# Instructions for the task
Write out exactly the lines of the entries below, from the first through the line containing "uses no coins, pays", and nothing beyond them.

# Information shown
(** C1.  Orders A (2024-01-01, silver 1000) and B (2024-01-31, silver
    1000), no gold revenue and no promo, one bracket with silver rate 4,
    redemption cap 20 and any gold rate, expiry window 180: order A earns 40,
    uses no coins, pays 1000 and leaves the LTV at 1000; order B reads a
    wallet balance of 40, may use up to 200, uses 40, earns 40 and pays 960;
    the customer ends with LTV 1960 and wallet balance 40. *)
Theorem concrete_scenario :
  exists (pA pB : pricing) (rec : customer_result) (trace : list trace_row),
    strptime (order_date (order_a id_a)) = Some date_a
    /\ strptime (order_date (order_b id_b)) = Some date_b
    /\ price_order (scenario_config label g) (scenario_brackets label lo)
         180 (Some 180%Z) 1 (order_a id_a) date_a [] (Py.of_Z 0) = Ok pA
    /\ p_total_cashback pA = Py.of_Z 40
    /\ p_coins_used pA = Py.of_Z 0
    /\ p_amount_paid pA = Py.of_Z 1000
    /\ p_ltv pA = Py.of_Z 1000
    /\ price_order (scenario_config label g) (scenario_brackets label lo)
         180 (Some 180%Z) 2 (order_b id_b) date_b (p_wallet pA) (p_ltv pA)
       = Ok pB
    /\ p_wallet_balance pB = Py.of_Z 40
    /\ p_max_usable pB = Some (Py.of_Z 200)
    /\ p_coins_used pB = Py.of_Z 40
    /\ p_total_cashback pB = Py.of_Z 40
    /\ p_amount_paid pB = Py.of_Z 960
    /\ full_customer (scenario_config label g) (scenario_brackets label lo)
         180 cid [order_a id_a; order_b id_b] [] = Ok (rec, trace)
    /\ final_ltv rec = p_ltv pB
    /\ final_ltv rec = Py.of_Z 1960
    /\ final_wallet_balance rec = wallet_sum (p_wallet pB)
    /\ final_wallet_balance rec = Py.of_Z 40
    /\ map t_coins_used trace = [p_coins_used pA; p_coins_used pB]
    /\ map t_silver_cb trace = [p_total_cashback pA; p_total_cashback pB].
Proof.
  exists (pricing_a label (Some 180%Z)), (pricing_b label (Some 180%Z)).
  eexists. eexists.
  split; [reflexivity|]. split; [reflexivity|].
  split; [apply price_a|]. do 4 (split; [reflexivity|]).
  split; [apply price_b|]. do 5 (split; [reflexivity|]).
  split.
  - unfold full_customer.
    change (Py.sort_by order_date [A; B]) with [A; B].
    cbn [Py.enumerate Py.for_each full_order].
    change (strptime (order_date A)) with (Some date_a).
    change (strptime (order_date B)) with (Some date_b).
    cbv iota. unfold init_full at 1. cbn [f_wallet f_ltv].
    rewrite price_a. cbn [Py.bind mbind res_mbind f_wallet f_ltv].
    change (1 + 1)%Z with 2%Z.
    rewrite price_b. cbn [Py.bind mbind res_mbind].
    reflexivity.
  - cbn [final_ltv final_wallet_balance f_ltv f_wallet f_monthly_results].
    split; [reflexivity|]. split; [reflexivity|]. split; [reflexivity|].
    split; [qc_closed|]. split; reflexivity.
Qed.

# The answer
(** C1.  Orders A (2024-01-01, silver 1000) and B (2024-01-31, silver
    1000), no gold revenue and no promo, one bracket with silver rate 4,
    redemption cap 20 and any gold rate, expiry window 180: order A earns 40,
    uses no coins, pays 1000 and leaves the LTV at 1000; order B reads a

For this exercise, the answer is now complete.